Di colpo, mi assale l’ansia: sudo freddo: “Ma come –penso-, queste cose succedono sempre e solo agli altri”. Cerco di capire, ma prima che riesca a raccapezzarmi incomincio a ricevere telefonate, chat, sms: “Stai bene?”, “Hai bisogno d’aiuto?”, “Posso fare qualcosa?”. Qualcuno è allarmato, qualcuno, più scafato, è ironico, tutti sono superficialmente infastiditi. E’ successo che qualche gaglioffo, lo stesso senza dubbio che è entrato nella mia mail e s’è preso indirizzi e contenuti, ha mandato a tutti i miei contatti, ma proprio a tutti, una mail in cui mi dichiaro vittima d’un furto a Edimburgo, dove, senza soldi né documenti, ho bisogno di prendere un aereo e di rientrare in Italia, E suggerisco di mandarmi lì una somma cash con una delle agenzie che trasferiscono fondi istantaneamente.
Capisco che sono caduto dentro un incubo informatico: messaggi di quel genere, in passato, ne ho ricevuti anch’io e li ho sempre ignorati, ma alcune vittime mi hanno poi raccontato le loro traversie.
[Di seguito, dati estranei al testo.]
(* ===== verification/AccountLocks.v ===== *)
(** * Account locks (accounts-db/src/accounts.rs, runtime/src/transaction_batch.rs)

    Batches of transactions are processed at the same time by several threads.
    Before a batch runs it locks the accounts of its transactions, those that may
    be written exclusively; when it is dropped it unlocks them.  The table of
    locks is behind a mutex, so its operations are steps of a machine. *)

From S2P Require Import Prelude Errors Rent Account BTreeMap Pubkey Sysvars TransactionContext Message MessageRules MessageProcessor.

(** ** What a transaction locks (sdk/src/transaction/sanitized.rs) *)

Definition MAX_TX_ACCOUNT_LOCKS : Z := 128.

Record SanitizedTransaction := mkSanitizedTransaction {
  st_message : SanitizedMessage;
  st_message_hash : Hash;
  st_is_simple_vote_tx : bool;
  st_signatures : list Bytes;
}.

Record TransactionAccountLocks := mkTransactionAccountLocks {
  tal_readonly : list Pubkey;
  tal_writable : list Pubkey;
}.

Abbreviation TxResult := (Outcome TxError).

Section transaction.
Context `{!ProgramIds, !MessageIds}.

Definition validate_account_locks (message : SanitizedMessage) (tx_account_lock_limit : Z) : TxResult unit :=
  if Sanitized.has_duplicates message then Err TransactionError.AccountLoadedTwice
  else if tx_account_lock_limit <? vec_len (AccountKeys_iter (Sanitized.account_keys message))
  then Err TransactionError.TooManyAccountLocks
  else Ok tt.

(** [for (i, key) in account_keys.iter().enumerate()] *)
Fixpoint split_account_locks (message : SanitizedMessage) (i : Z) (keys : list Pubkey) : TransactionAccountLocks :=
  match keys with
  | [] => mkTransactionAccountLocks [] []
  | key :: keys =>
      let locks := split_account_locks message (i + 1) keys in
      if Sanitized.is_writable message i
      then mkTransactionAccountLocks (tal_readonly locks) (key :: tal_writable locks)
      else mkTransactionAccountLocks (key :: tal_readonly locks) (tal_writable locks)
  end.

Definition get_account_locks_unchecked (self : SanitizedTransaction) : TransactionAccountLocks :=
  split_account_locks (st_message self) 0 (AccountKeys_iter (Sanitized.account_keys (st_message self))).

Definition get_account_locks (self : SanitizedTransaction) (tx_account_lock_limit : Z)
  : TxResult TransactionAccountLocks :=
  let! _unused := validate_account_locks (st_message self) tx_account_lock_limit in
  Ok (get_account_locks_unchecked self).

End transaction.

(** ** The table *)

Record AccountLocks := mkAccountLocks {
  write_locks : gset Pubkey;
  readonly_locks : gmap Pubkey Z;
}.

Definition AccountLocks_default : AccountLocks := mkAccountLocks ∅ ∅.

Definition with_write_locks x (l : AccountLocks) : AccountLocks := mkAccountLocks x (readonly_locks l).
Definition with_readonly_locks x (l : AccountLocks) : AccountLocks := mkAccountLocks (write_locks l) x.

Definition is_locked_readonly (key : Pubkey) (self : AccountLocks) : bool :=
  match readonly_locks self !! key with Some count => 0 <? count | None => false end.

Definition is_locked_write (key : Pubkey) (self : AccountLocks) : bool := bool_decide (key ∈ write_locks self).

Abbreviation LocksM := (M AccountLocks).

(** The count is inserted; there must not have been one. *)
Definition insert_new_readonly {E} (key : Pubkey) : LocksM E unit :=
  let? old := gets (fun self => readonly_locks self !! key) in
  modify (fun self => with_readonly_locks (<[key := 1]> (readonly_locks self)) self) ;?
  match old with None => ret tt | Some _ => panic end.

Definition lock_readonly {E} (key : Pubkey) : LocksM E bool :=
  let? found := gets (fun self => readonly_locks self !! key) in
  match found with
  | Some count =>
      modify (fun self => with_readonly_locks (<[key := wrapping U64 (count + 1)]> (readonly_locks self)) self) ;? ret true
  | None => ret false
  end.

(** The debug assertion of the other case is not in a release. *)
Definition unlock_readonly {E} (key : Pubkey) : LocksM E unit :=
  let? found := gets (fun self => readonly_locks self !! key) in
  match found with
  | Some count =>
      let count := wrapping U64 (count - 1) in
      modify (fun self => with_readonly_locks
        (if count =? 0 then delete key (readonly_locks self) else <[key := count]> (readonly_locks self)) self)
  | None => ret tt
  end.

Definition unlock_write {E} (key : Pubkey) : LocksM E unit :=
  modify (fun self => with_write_locks (write_locks self ∖ {[key]}) self).

(** [for k in keys { f(k) }] *)
Fixpoint for_keys {E} (f : Pubkey -> LocksM E unit) (keys : list Pubkey) : LocksM E unit :=
  match keys with
  | [] => ret tt
  | key :: keys => f key ;? for_keys f keys
  end.

Definition lock_account (writable_keys readonly_keys : list Pubkey) : LocksM TxError unit :=
  let? writable_in_use := gets (fun locks =>
         existsb (fun k => is_locked_write k locks || is_locked_readonly k locks) writable_keys) in
  if (writable_in_use : bool) then fail TransactionError.AccountInUse else
  let? readonly_in_use := gets (fun locks => existsb (fun k => is_locked_write k locks) readonly_keys) in
  if (readonly_in_use : bool) then fail TransactionError.AccountInUse else
  for_keys (fun k => modify (fun locks => with_write_locks ({[k]} ∪ write_locks locks) locks)) writable_keys ;?
  for_keys (fun k =>
    let? locked := lock_readonly k in
    if (locked : bool) then ret tt else insert_new_readonly k) readonly_keys.

Definition unlock_account {E} (writable_keys readonly_keys : list Pubkey) : LocksM E unit :=
  for_keys unlock_write writable_keys ;? for_keys unlock_readonly readonly_keys.

(** The error of a step, as a value; a panic stays one. *)
Definition result_of {A} (m : LocksM TxError A) : LocksM Empty_set (TxResult A) := fun locks =>
  match m locks with
  | (Ok a, locks') => (Ok (Ok a), locks')
  | (Err e, locks') => (Ok (Err e), locks')
  | (Panic, locks') => (Panic, locks')
  end.

Fixpoint lock_accounts_inner (tx_account_locks_results : list (TxResult TransactionAccountLocks))
  : LocksM Empty_set (list (TxResult unit)) :=
  match tx_account_locks_results with
  | [] => ret []
  | tx_account_locks_result :: rest =>
      let? result := match tx_account_locks_result with
                     | Ok locks => result_of (lock_account (tal_writable locks) (tal_readonly locks))
                     | Err err => ret (Err err)
                     | Panic => panic
                     end in
      let? results := lock_accounts_inner rest in
      ret (result :: results)
  end.

Section accounts.
Context `{!ProgramIds, !MessageIds}.

Definition lock_accounts (txs : list SanitizedTransaction) (tx_account_lock_limit : Z)
  : LocksM Empty_set (list (TxResult unit)) :=
  lock_accounts_inner ((fun tx => get_account_locks tx tx_account_lock_limit) <$> txs).

Definition lock_accounts_with_results (txs : list SanitizedTransaction) (results : list (TxResult unit))
    (tx_account_lock_limit : Z) : LocksM Empty_set (list (TxResult unit)) :=
  lock_accounts_inner
    (zip_with (fun tx (result : TxResult unit) =>
       let! _unused := result in get_account_locks tx tx_account_lock_limit) txs results).

Fixpoint unlock_each (keys : list TransactionAccountLocks) : LocksM Empty_set unit :=
  match keys with
  | [] => ret tt
  | locks :: keys => unlock_account (tal_writable locks) (tal_readonly locks) ;? unlock_each keys
  end.

(** Nothing is locked for a transaction whose result is an error. *)
Definition unlock_accounts (txs_and_results : list (SanitizedTransaction * TxResult unit)) : LocksM Empty_set unit :=
  unlock_each ((fun p => get_account_locks_unchecked (fst p)) <$> filter (fun p => is_ok (snd p) = true) txs_and_results).

(** ** Batches *)

Record TransactionBatch := mkTransactionBatch {
  lock_results : list (TxResult unit);
  sanitized_txs : list SanitizedTransaction;
  needs_unlock : bool;
}.

Definition TransactionBatch_new (lock_results : list (TxResult unit)) (sanitized_txs : list SanitizedTransaction)
  : Outcome Empty_set TransactionBatch :=
  if bool_decide (length lock_results = length sanitized_txs)
  then Ok (mkTransactionBatch lock_results sanitized_txs true) else Panic.

(** The transactions that are locked and failed since are unlocked. *)
Definition unlock_failures (self : TransactionBatch) (transaction_results : list (TxResult unit))
  : LocksM Empty_set TransactionBatch :=
  if negb (bool_decide (length (lock_results self) = length transaction_results)) then panic else
  if negb (needs_unlock self) then ret self else
  let rows := zip (zip (sanitized_txs self) (lock_results self)) transaction_results in
  if existsb (fun '(_, lock_result, result) => is_ok result && negb (is_ok lock_result)) rows then panic else
  unlock_accounts (fst <$> filter (fun '(_, lock_result, result) => negb (is_ok result) && is_ok lock_result = true) rows) ;?
  ret (mkTransactionBatch transaction_results (sanitized_txs self) (needs_unlock self)).

Definition drop_batch (self : TransactionBatch) : LocksM Empty_set unit :=
  if needs_unlock self then unlock_accounts (zip (sanitized_txs self) (lock_results self)) else ret tt.

Definition prepare_sanitized_batch (txs : list SanitizedTransaction) (tx_account_lock_limit : Z)
  : LocksM Empty_set TransactionBatch :=
  let? lock_results := lock_accounts txs tx_account_lock_limit in
  lift (TransactionBatch_new lock_results txs).

Definition prepare_sanitized_batch_with_results (transactions : list SanitizedTransaction)
    (transaction_results : list (TxResult unit)) (tx_account_lock_limit : Z) : LocksM Empty_set TransactionBatch :=
  let? lock_results := lock_accounts_with_results transactions transaction_results tx_account_lock_limit in
  lift (TransactionBatch_new lock_results transactions).

Definition prepare_unlocked_batch_from_single_tx (transaction : SanitizedTransaction) (tx_account_lock_limit : Z)
  : LocksM Empty_set TransactionBatch :=
  let lock_result := let! _unused := get_account_locks transaction tx_account_lock_limit in Ok tt in
  let? batch := lift (TransactionBatch_new [lock_result] [transaction]) in
  ret (mkTransactionBatch (lock_results batch) (sanitized_txs batch) false).

(** ** Batches of a replay (ledger/src/blockstore_processor.rs) *)

(** [&v[start..=end]] *)
Definition slice_inclusive {A} (v : list A) (start end_ : Z) : Outcome Empty_set (list A) :=
  if (end_ <? vec_len v) && (start <=? end_ + 1)
  then Ok (take (Z.to_nat (end_ + 1 - start)) (drop (Z.to_nat start) v)) else Panic.

(** Transactions that other batches have locked, in a batch that does not unlock them. *)
Definition rebatch_transactions (all_results : list (TxResult unit)) (all_txs : list SanitizedTransaction)
    (start end_ : Z) (transaction_indexes : list Z) : Outcome Empty_set (TransactionBatch * list Z) :=
  let! txs := slice_inclusive all_txs start end_ in
  let! results := slice_inclusive all_results start end_ in
  let! tx_batch := TransactionBatch_new results txs in
  let tx_batch := mkTransactionBatch (lock_results tx_batch) (sanitized_txs tx_batch) false in
  let! transaction_indexes := slice_inclusive transaction_indexes start end_ in
  Ok (tx_batch, transaction_indexes).

End accounts.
Provo a capire le istruzioni di Google in merito –e mi rendo subito conto che non è roba per me-, chiamo un tecnico di fiducia, mando da altre mail messaggi circolari, rassicurando tutti quelli che so raggiungere (sto bene, non ho bisogno di nulla), scusandomi per il fastidio, suggerendo banali azioni difensive (‘killeraggio’ della mail ‘infetta’, cambio della password)…
E, con il telefonino bollente, che è nuovo e manco riesco a usarlo bene, parto a denunciare il fatto. La polizia postale, al telefono, dice che posso farlo in qualsiasi commissariato, ma al commissariato di quartiere il poliziotto in divisa mi suggerisce di andare proprio alla polizia postale. Abito a Roma e vado in Viale Trastevere, dove trasecolo sentendomi dire che occorrono le pezze d’appoggio cartacee della frode informatica;. Torno a casa, stampo le mail, ritorno in viale Trastevere, presento la denuncia, vengo cortesemente informato che non servirà a nulla, che le indagini in questi casi sono ‘pro forma’ e che, al massimo, il mio caso aiuterà Google a migliorare le difese…
Torno a casa e cerco di fare l’inventario delle cose da fare: bonificare i computer e la, anzi le mail; mettere in guardia tutte le potenziali vittime della truffa; avviare l’operazione di ricostituzione almeno del bagaglio di contatti. Ma, quando cerco di fare l’inventario dei danni, la mente si rifiuta di andare a scrutare i contenuti delle mail perdute, fatti miei e fatti d’altri raccontati a me, che non dovrebbero interessare nessuno, materiale di lavoro, anni di amicizie e/o documentazioni.
Non avverto più ansia, ma un senso di vuoto; e di impotenza. Neppure il tecnico al telefono mi risolleva: mi spiega che l’hacker ha in pratica dirottato tutto il mio traffico gmail su una sorta d’universo parallelo ymail; che il materiale perduto lo è probabilmente per sempre; mentre, invece, lui può porre termine al dirottamento. Quasi quasi telefono a un vecchio amico, per raccontargli tutta ‘sta storiaccia: già, ma non ho più il numero, perché la rubrica del cellulare è sincronizzata con quella del computer e se n’è andata pure lei… Allora, scendo in cantina e, dallo scatolone dove l’avevo riposta, recupero una vecchia rubrica: anni dopo, è un po’ impolverata, ma funziona perfettamente, non s’è scolorita e nessuno l’ha ‘piratata’.